→ Data in this exercise:
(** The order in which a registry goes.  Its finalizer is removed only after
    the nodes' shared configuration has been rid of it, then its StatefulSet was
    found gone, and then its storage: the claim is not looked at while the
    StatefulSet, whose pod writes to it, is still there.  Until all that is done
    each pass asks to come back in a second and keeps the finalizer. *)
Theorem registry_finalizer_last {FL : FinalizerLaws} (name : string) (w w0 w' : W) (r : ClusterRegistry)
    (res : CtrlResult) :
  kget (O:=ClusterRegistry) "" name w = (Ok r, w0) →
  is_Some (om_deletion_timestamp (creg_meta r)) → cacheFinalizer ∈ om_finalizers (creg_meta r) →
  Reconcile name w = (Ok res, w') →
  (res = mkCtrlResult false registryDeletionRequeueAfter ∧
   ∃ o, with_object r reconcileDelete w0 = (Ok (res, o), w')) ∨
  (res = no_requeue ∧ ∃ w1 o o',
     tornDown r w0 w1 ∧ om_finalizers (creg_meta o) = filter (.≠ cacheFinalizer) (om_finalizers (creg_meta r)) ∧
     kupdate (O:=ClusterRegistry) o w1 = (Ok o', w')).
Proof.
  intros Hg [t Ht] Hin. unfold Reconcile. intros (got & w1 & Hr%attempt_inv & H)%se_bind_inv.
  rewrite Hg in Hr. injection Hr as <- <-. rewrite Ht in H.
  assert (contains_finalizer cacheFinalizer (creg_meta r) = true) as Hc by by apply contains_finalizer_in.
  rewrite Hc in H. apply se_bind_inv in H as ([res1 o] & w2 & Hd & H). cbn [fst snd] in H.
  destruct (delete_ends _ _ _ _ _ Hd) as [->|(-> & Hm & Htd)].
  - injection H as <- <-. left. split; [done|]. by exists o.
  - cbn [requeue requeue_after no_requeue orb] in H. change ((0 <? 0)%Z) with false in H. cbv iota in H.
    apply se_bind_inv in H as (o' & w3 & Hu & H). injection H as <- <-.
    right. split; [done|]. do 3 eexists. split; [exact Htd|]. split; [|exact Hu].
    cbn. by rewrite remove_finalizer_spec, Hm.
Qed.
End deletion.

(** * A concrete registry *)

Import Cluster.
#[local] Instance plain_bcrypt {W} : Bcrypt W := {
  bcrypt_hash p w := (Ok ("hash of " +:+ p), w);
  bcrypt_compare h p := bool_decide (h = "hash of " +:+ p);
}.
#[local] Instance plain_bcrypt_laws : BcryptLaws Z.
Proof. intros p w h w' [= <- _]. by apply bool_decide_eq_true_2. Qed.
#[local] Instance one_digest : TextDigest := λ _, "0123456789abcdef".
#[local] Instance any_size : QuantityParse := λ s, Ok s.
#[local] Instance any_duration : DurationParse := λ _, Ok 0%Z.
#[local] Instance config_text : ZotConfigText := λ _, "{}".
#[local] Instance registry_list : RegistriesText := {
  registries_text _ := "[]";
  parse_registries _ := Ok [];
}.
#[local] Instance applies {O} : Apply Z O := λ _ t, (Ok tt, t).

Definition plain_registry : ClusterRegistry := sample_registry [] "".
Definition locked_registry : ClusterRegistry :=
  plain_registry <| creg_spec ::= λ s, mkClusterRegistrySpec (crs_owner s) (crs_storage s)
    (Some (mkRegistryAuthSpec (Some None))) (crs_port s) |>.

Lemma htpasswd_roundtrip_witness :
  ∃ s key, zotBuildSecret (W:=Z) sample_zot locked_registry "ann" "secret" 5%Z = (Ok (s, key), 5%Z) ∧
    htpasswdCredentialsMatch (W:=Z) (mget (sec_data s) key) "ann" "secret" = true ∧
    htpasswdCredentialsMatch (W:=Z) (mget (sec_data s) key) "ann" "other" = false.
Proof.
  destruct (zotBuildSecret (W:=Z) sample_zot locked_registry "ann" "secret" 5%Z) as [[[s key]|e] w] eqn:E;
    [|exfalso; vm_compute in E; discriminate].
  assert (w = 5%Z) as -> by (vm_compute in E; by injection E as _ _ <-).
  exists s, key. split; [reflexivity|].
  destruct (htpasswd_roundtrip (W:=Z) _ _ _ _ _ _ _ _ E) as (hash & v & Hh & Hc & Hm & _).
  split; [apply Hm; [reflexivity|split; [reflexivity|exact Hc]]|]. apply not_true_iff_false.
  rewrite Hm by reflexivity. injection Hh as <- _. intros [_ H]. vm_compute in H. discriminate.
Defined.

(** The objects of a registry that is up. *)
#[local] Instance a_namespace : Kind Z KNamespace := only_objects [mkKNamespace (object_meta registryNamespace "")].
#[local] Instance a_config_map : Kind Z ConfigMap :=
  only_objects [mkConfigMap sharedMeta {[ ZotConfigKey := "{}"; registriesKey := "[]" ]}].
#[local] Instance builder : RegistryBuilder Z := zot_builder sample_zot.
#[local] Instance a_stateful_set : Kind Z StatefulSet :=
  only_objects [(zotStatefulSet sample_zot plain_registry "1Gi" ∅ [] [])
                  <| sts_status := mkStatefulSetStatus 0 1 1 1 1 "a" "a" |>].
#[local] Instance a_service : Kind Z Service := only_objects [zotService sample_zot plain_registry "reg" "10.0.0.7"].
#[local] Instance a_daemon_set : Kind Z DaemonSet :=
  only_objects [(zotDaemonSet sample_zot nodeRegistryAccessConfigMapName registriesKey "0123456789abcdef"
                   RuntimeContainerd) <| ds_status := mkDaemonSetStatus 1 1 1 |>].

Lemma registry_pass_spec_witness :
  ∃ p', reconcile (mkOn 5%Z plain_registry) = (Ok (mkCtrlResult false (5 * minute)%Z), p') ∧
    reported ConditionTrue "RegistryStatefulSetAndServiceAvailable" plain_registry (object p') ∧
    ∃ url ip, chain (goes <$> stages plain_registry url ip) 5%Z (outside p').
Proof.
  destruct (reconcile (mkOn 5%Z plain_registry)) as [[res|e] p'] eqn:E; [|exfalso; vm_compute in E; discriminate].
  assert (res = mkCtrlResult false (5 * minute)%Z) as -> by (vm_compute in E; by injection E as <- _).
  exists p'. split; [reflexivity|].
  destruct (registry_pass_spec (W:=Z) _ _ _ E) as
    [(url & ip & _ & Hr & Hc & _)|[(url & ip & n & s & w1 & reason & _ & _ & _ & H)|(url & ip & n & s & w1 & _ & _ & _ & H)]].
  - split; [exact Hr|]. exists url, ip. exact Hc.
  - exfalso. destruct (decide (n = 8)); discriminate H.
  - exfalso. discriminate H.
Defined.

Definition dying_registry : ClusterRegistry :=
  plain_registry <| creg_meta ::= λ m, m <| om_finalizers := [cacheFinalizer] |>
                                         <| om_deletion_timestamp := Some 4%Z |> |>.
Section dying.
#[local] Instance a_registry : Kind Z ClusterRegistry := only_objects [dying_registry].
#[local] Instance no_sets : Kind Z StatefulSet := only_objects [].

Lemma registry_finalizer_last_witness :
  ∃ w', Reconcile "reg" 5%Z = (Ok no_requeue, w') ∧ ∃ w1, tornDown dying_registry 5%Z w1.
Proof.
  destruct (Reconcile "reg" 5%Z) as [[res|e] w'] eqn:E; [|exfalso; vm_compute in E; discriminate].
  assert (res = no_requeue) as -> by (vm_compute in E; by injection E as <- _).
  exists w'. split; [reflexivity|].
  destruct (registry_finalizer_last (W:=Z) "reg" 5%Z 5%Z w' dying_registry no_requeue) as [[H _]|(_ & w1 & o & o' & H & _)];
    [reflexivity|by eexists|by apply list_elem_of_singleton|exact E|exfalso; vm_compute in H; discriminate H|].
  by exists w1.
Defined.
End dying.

→ Task statement: A count alone is required. How many lines in the entries contain the string "zotBuildSecret"?

→ Task response: 2